### TO DO
Your answer is the lines below, exactly, from the one that contains "let! (tier, topic, resume)" through the one that contains "(** The path", both included.

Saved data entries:
"""

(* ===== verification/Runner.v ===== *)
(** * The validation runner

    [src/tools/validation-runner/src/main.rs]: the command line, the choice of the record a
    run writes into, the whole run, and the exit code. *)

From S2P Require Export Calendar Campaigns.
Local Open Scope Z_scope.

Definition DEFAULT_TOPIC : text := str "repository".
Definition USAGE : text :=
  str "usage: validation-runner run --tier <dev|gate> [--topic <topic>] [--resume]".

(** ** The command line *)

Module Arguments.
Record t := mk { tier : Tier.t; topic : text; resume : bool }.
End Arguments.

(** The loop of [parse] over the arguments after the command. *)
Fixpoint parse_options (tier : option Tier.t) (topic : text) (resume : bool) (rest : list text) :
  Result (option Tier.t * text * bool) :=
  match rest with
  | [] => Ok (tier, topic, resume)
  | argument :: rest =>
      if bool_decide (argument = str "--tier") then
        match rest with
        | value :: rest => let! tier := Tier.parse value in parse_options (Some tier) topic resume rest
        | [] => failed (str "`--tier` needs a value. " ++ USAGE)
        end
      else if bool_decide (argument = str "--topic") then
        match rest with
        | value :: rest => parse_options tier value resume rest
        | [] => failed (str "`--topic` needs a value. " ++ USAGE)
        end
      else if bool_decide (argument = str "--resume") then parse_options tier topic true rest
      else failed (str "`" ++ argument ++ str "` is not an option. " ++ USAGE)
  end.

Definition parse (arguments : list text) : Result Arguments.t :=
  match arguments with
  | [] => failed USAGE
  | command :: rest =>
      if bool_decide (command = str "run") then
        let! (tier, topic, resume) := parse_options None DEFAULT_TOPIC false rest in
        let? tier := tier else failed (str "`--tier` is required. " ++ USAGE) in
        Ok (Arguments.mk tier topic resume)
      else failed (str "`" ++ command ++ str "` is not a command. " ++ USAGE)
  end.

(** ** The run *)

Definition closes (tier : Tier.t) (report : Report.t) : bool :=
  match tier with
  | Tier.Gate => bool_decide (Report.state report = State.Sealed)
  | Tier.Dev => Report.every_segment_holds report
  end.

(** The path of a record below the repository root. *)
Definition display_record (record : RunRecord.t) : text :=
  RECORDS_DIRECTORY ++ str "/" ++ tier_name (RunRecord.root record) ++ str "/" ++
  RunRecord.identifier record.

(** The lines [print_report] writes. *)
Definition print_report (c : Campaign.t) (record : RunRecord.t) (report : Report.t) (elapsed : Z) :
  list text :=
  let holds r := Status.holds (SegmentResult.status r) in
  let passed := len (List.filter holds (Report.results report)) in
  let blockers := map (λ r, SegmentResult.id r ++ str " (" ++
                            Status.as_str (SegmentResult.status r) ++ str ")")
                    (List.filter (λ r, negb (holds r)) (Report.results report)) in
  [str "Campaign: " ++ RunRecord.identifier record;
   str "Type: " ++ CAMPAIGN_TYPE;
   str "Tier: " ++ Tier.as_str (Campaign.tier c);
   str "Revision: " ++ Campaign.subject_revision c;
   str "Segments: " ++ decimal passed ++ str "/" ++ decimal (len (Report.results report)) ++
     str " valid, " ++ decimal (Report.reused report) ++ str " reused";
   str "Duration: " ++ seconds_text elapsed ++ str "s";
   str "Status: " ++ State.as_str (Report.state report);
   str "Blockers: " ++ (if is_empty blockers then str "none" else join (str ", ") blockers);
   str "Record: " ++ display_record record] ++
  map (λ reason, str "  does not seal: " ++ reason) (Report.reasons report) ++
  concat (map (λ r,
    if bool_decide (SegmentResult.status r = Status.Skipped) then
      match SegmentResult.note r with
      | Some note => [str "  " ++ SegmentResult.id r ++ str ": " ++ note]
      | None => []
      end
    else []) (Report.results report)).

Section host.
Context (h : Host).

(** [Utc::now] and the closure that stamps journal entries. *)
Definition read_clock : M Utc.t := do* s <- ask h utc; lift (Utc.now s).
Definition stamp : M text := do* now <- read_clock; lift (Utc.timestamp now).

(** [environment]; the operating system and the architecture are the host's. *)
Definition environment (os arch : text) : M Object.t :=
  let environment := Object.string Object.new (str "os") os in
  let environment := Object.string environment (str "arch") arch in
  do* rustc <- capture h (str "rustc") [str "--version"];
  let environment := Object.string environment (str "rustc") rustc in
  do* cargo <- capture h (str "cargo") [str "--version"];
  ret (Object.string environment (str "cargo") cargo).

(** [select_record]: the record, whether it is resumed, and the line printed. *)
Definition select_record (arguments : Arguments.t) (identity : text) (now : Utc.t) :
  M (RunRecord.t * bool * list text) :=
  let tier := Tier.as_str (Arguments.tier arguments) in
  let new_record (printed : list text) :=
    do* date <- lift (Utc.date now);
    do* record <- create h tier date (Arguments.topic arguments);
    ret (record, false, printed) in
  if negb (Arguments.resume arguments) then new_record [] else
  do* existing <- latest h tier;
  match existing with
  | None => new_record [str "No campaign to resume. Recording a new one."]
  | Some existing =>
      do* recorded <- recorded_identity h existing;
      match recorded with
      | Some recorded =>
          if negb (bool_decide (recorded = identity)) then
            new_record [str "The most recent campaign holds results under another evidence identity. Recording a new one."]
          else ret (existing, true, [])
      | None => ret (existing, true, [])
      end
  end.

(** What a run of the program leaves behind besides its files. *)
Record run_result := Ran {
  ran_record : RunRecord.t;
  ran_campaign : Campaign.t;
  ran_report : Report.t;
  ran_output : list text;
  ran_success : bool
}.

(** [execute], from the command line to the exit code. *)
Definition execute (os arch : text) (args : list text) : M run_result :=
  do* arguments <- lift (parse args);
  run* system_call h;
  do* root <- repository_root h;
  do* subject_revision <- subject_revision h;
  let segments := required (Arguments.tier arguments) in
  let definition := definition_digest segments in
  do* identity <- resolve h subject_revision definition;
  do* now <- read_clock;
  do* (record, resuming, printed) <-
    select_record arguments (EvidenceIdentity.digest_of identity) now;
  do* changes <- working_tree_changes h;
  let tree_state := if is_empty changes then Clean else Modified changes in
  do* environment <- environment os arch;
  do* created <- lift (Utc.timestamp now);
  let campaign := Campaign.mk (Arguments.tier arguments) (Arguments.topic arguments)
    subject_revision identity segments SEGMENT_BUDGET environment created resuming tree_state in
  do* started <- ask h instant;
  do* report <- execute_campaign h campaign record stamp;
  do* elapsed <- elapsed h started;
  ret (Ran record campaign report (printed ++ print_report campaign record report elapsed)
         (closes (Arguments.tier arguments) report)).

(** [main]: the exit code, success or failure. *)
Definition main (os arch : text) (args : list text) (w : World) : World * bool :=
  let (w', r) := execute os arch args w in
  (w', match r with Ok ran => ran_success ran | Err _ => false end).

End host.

"""

### RESULT OF THE TASK
        let! (tier, topic, resume) := parse_options None DEFAULT_TOPIC false rest in
        let? tier := tier else failed (str "`--tier` is required. " ++ USAGE) in
        Ok (Arguments.mk tier topic resume)
      else failed (str "`" ++ command ++ str "` is not a command. " ++ USAGE)
  end.

(** ** The run *)

Definition closes (tier : Tier.t) (report : Report.t) : bool :=
  match tier with
  | Tier.Gate => bool_decide (Report.state report = State.Sealed)
  | Tier.Dev => Report.every_segment_holds report
  end.

(** The path of a record below the repository root. *)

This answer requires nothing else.